Ce fut d’une certaine manière le signal d’un nouvel éclat de rire, long et bruyant, et la femme qui la première avait attiré l’attention de Marly posa la tête entre ses bras et rit à s’en faire trembler les épaules. Marly considéra d’un air morne le trio, en se demandant qui elles étaient. Sa crise de fou rire passée, la première femme se rassit en essuyant les larmes de ses yeux. Elles étaient toutes les trois pétées, jugea Marly ; jeunes, bruyantes, et l’air pas commode. La première était mince, les traits durs, de grands yeux gris surmontant un fin nez droit. Elle avait les cheveux d’une teinte argent pas possible, coupés court comme ceux d’une écolière, et portait une espèce de tunique ou de veste sans manches, trop grande, en toile, entièrement couverte de poches gonflées, hérissée de pressions et de pattes rectangulaires en Velcro. Le vêtement bâillait, révélant, depuis l’angle où se trouvait Marly, un petit sein rond recouvert de ce qui semblait un soutien-gorge de fine dentelle rose et noire. Les deux autres femmes étaient plus âgées, plus baraquées, les muscles de leurs bras nus nettement soulignés sous l’éclairage apparemment sans source de la cafétéria du terminal.

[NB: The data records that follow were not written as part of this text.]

(** The first loop of [planPages]: separator pages and label pages in order. *)
Fixpoint collect_pages (pages : list pageSymbols) (seps : list Z) (asnPages : list pageSymbols)
  (hasLegacy hasASN : bool) : list Z * list pageSymbols * bool * bool :=
  match pages with
  | [] => (seps, asnPages, hasLegacy, hasASN)
  | p :: pages' =>
      let '(seps, hasLegacy) :=
        if separator p then (seps ++ [page p], true) else (seps, hasLegacy) in
      let '(asnPages, hasASN) :=
        if asnLooking p then (asnPages ++ [p], true) else (asnPages, hasASN) in
      collect_pages pages' seps asnPages hasLegacy hasASN
  end.

Fixpoint first_malformed (asnPages : list pageSymbols) : option Z :=
  match asnPages with
  | [] => None
  | p :: ps => if malformedASN p then Some (page p) else first_malformed ps
  end.

(** The counting loop of the assign mode: number of labels, last labelled page. *)
Fixpoint assign_loop (asnPages : list pageSymbols) (count : Z) (selected : pageSymbols)
  : Z * pageSymbols :=
  match asnPages with
  | [] => (count, selected)
  | p :: ps =>
      assign_loop ps (count + Z.of_nat (length (asns p)))
        (if (0 <? length (asns p))%nat then p else selected)
  end.

(** The validation loop of the split mode: one fresh label per page. *)
Fixpoint split_check (asnPages : list pageSymbols) (seen : gset Z) : result plan_error unit :=
  match asnPages with
  | [] => Ok tt
  | p :: ps =>
      fail_if (1 <? length (asns p))%nat
        with EValidation (mkValidation CodeMultipleASNOnPage (page p) 0) in
      match head (asns p) with
      | None => Err IndexPanic
      | Some value =>
          fail_if bool_decide (value ∈ seen)
            with EValidation (mkValidation CodeDuplicateASN (page p) value) in
          split_check ps ({[value]} ∪ seen)
      end
  end.

(** The segments of the split mode: each runs up to the page before the next
    label. *)
Fixpoint split_segments (total : Z) (asnPages : list pageSymbols) : result plan_error (list Segment) :=
  match asnPages with
  | [] => Ok []
  | p :: ps =>
      let end_ := match ps with q :: _ => page q - 1 | [] => total end in
      match head (asns p) with
      | None => Err IndexPanic
      | Some a => segs ← split_segments total ps; Ok (mkSegment (page p) end_ a (page p) :: segs)
      end
  end.

Definition planPages (total : Z) (pages : list pageSymbols) (opts : Options)
  : result plan_error Result :=
  let '(seps, asnPages, hasLegacy, hasASN) := collect_pages pages [] [] false false in
  fail_if hasLegacy && hasASN
    with EValidation (mkValidation CodeMixedMarkers (firstMixedPage pages) 0) in
  if hasLegacy then Ok (mkResult ModeSeparator (computeSegments total seps) seps total false)
  else if negb hasASN then
    Ok (mkResult ModeNone (if 0 <? total then [mkSegment 1 total 0 0] else []) seps total false)
  else match first_malformed asnPages with
  | Some n => Err (EValidation (mkValidation CodeMalformedASN n 0))
  | None =>
      if bool_decide (ASNMode opts = ASNModeAssign) then
        let '(count, selected) := assign_loop asnPages 0 (mkPage 0 false [] false false) in
        if negb (count =? 1) then
          match asnPages with
          | _ :: q :: _ => Err (EValidation (mkValidation CodeMultipleASN (page q) 0))
          | [p] => Err (EValidation (mkValidation CodeMultipleASN (page p) 0))
          | [] => Err IndexPanic
          end
        else match head (asns selected) with
             | None => Err IndexPanic
             | Some a =>
                 Ok (mkResult ModeASNAssign [mkSegment 1 total a (page selected)] seps total false)
             end
      else if bool_decide (ASNMode opts = ASNModeSplit) then
        match asnPages with
        | [] => Err IndexPanic
        | p :: _ =>
            fail_if (length (asns p) =? 0)%nat || negb (page p =? 1)
              with EValidation (mkValidation CodeMissingLeadingASN 1 0) in
            _ ← split_check asnPages ∅;
            segs ← split_segments total asnPages;
            Ok (mkResult ModeASNSplit segs seps total false)
        end
      else Err (EMarkersInMode (ASNMode opts))
  end.

(** ** The rasterized pages *)

Record pngFile : Type := mkPng { path : string; n : Z }.

(** The digits after the last hyphen, in 64-bit arithmetic; [None] on any other
    rune. *)
Fixpoint page_number (acc : Z) (rs : list Z) : option Z :=
  match rs with
  | [] => Some acc
  | r :: rs' =>
      if (r <? 48) || (57 <? r) then None else page_number (wrap_i64 (acc * 10 + (r - 48))) rs'
  end.

Definition png_of (name : string) : option pngFile :=
  if negb (has_suffix name ".png") then None
  else
    let base := trim_suffix name ".png" in
    match last_index "-" base with
    | None => None
    | Some i =>
        match page_number 0 (runes (sdrop (i + 1) base)) with
        | None => None
        | Some k => Some (mkPng name k)
        end
    end.

Definition png_le (a b : pngFile) : Prop := n a <= n b.
#[export] Instance png_le_dec : RelDecision png_le.
Proof. intros a b. apply Z.le_dec. Defined.

(** [listPNGs], given the names in the directory. *)
Definition listPNGs (names : list string) : list pngFile := merge_sort png_le (omap png_of names).

(** What [Analyze] asks of the operating system, [pdftoppm] and the QR decoder. *)
Record Env : Type := mkEnv {
  LookPath : string -> bool;
  MkdirTemp : bool;
  WriteFile : bool;
  Rasterize : list string -> bool;          (* [sandbox.Run] of the command line *)
  ReadDir : option (list string);
  decodePage : string -> list Barcode * bool;   (* symbols, and whether decoding failed *)
  ctx_cancelled : nat -> bool               (* consulted before page k, and once at the end *)
}.

Fixpoint classify_pages (env : Env) (opts : Options) (token : string) (k : nat)
  (pngs : list pngFile) : result plan_error (list pageSymbols) :=
  match pngs with
  | [] => if ctx_cancelled env k then Err ECancelled else Ok []
  | p :: ps =>
      fail_if ctx_cancelled env k with ECancelled in
      let '(codes, failed) := decodePage env (path p) in
      fail_if failed && asnEnabled (ASNMode opts) with EDecodePage (n p) in
      rest ← classify_pages env opts token (S k) ps;
      Ok (classifyPage (n p) codes opts token :: rest)
  end.

Definition Analyze (env : Env) (opts : Options) : result plan_error Result :=
  _ ← validateOptions opts;
  let binary := if bool_decide (Binary opts = "") then DefaultBinary else Binary opts in
  if negb (LookPath env binary) then
    if asnEnabled (ASNMode opts) then Err ENoRasterizer
    else Ok (mkResult ModeNone [] [] 0 true)
  else
    let dpi := if DPI opts =? 0 then 150 else DPI opts in
    let token := if bool_decide (TrimSpace (Token opts) = "") then DefaultToken
                 else TrimSpace (Token opts) in
    require MkdirTemp env else EMkdir in
    require WriteFile env else EWrite in
    require Rasterize env [binary; "-png"; "-r"; FormatInt dpi; "in.pdf"; "p"] else ERasterize in
    match ReadDir env with
    | None => Err EListPages
    | Some names =>
        let pngs := listPNGs names in
        fail_if (length pngs =? 0)%nat with ENoPages in
        pages ← classify_pages env opts token 0 pngs;
        planPages (Z.of_nat (length pngs)) pages opts
    end.

(** ** Separator segments are the maximal runs of retained pages *)

Definition seg_before (s1 s2 : Segment) : Prop := End_ s1 + 1 < Start s2.

(** What the loop still owes when it is about to look at page [i]. *)
Record segs_ok (total : Z) (sep : list Z) (i start : Z) (more : list Segment) : Prop := {
  ok_pages : concat (Pages <$> more) =
    (if 0 <? start then seqZ start (i - start) else [])
    ++ filter (fun k => k ∉ sep) (seqZ i (total - i + 1));
  ok_sorted : Sorted seg_before more;
  ok_nonempty : Forall (fun s => Start s <= End_ s) more;
  ok_head : match head more with
            | Some s => if 0 <? start then Start s = start else i <= Start s
            | None => True
            end
}.

Lemma seqZ_snoc a i : a <= i -> seqZ a (i - a) ++ [i] = seqZ a (i + 1 - a).
Proof.
  intros H. replace (i + 1 - a) with ((i - a) + 1) by lia.
  rewrite seqZ_app by lia. replace (a + (i - a)) with i by lia. reflexivity.
Qed.

(** Closing an open segment before the separator page [i]. *)
Lemma segs_ok_close total sep i start more :
  0 < start < i -> i <= total -> i ∈ sep -> segs_ok total sep (i + 1) 0 more ->
  segs_ok total sep i start (mkSegment start (i - 1) 0 0 :: more).
Proof.
  intros Hs Hi Hin [Hp Hso Hne Hh]. cbn in Hp, Hh. split.
  - rewrite fmap_cons, concat_cons, Hp. rewrite (proj2 (Z.ltb_lt 0 start)) by lia.
    unfold Pages; cbn [Start End_]. f_equal; [f_equal; lia|].
    rewrite (seqZ_cons i) by lia. rewrite filter_cons_False by auto.
    do 2 f_equal; lia.
  - constructor; [done|]. destruct more as [|s more]; constructor. unfold seg_before. cbn in *. lia.
  - constructor; cbn; [lia|done].
  - cbn. by rewrite (proj2 (Z.ltb_lt 0 start)) by lia.
Qed.

Lemma segs_ok_skip total sep i more :
  i <= total -> i ∈ sep -> segs_ok total sep (i + 1) 0 more -> segs_ok total sep i 0 more.
Proof.
  intros Hi Hin [Hp Hso Hne Hh]. cbn in Hp, Hh. split; auto; cbn.
  - rewrite Hp, (seqZ_cons i), filter_cons_False by (auto; lia). do 2 f_equal; lia.
  - destruct more; cbn in *; [done|lia].
Qed.

Lemma segs_ok_keep total sep i start more :
  0 <= start < i -> i <= total -> i ∉ sep ->
  segs_ok total sep (i + 1) (if start =? 0 then i else start) more ->
  segs_ok total sep i start more.
Proof.
  intros Hs Hi Hin [Hp Hso Hne Hh].
  assert ((0 <? (if start =? 0 then i else start)) = true) as E
    by (apply Z.ltb_lt; destruct (Z.eqb_spec start 0); lia).
  rewrite E in Hp, Hh. split; auto.
  - rewrite Hp, (seqZ_cons i), filter_cons_True by (auto; lia).
    replace (Z.pred (total - i + 1)) with (total - (i + 1) + 1) by lia.
    rewrite <- Z.add_1_r. destruct (Z.eqb_spec start 0) as [->|].
    + cbn. replace (i + 1 - i) with 1 by lia. reflexivity.
    + rewrite (proj2 (Z.ltb_lt 0 start)) by lia.
      rewrite <- seqZ_snoc, <- app_assoc by lia. reflexivity.
  - destruct more; [done|]. cbn in *.
    destruct (Z.eqb_spec start 0) as [->|]; cbn; [lia|].
    by rewrite (proj2 (Z.ltb_lt 0 start)) by lia.
Qed.

Lemma segs_ok_end total sep i start :
  total = i - 1 -> 0 <= start < i ->
  segs_ok total sep i start (if 0 <? start then [mkSegment start total 0 0] else []).
Proof.
  intros -> Hs. destruct (Z.ltb_spec 0 start) as [H|H].
  - split; cbn.
    + rewrite (proj2 (Z.ltb_lt 0 start)), (seqZ_nil i), filter_nil, !app_nil_r by lia.
      unfold Pages; cbn. f_equal; lia.
    + repeat constructor.
    + repeat constructor; cbn; lia.
    + by rewrite (proj2 (Z.ltb_lt 0 start)) by lia.
  - assert (start = 0) as -> by lia. split; cbn; auto.
    by rewrite (seqZ_nil i), filter_nil by lia.
Qed.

Marly vit la première femme hausser les épaules sous son gilet trop ample.

— C’est pour ça qu’elle va le faire, ajouta-t-elle.

La seconde femme rit à nouveau, mais pas avec autant d’entrain, puis consulta un chronomètre rivé sur un large bracelet en cuir.

— Bon, moi, j’m’arrache, dit-elle, j’ai une passe sur Sion, puis huit conteneurs d’algues pour les Suédois.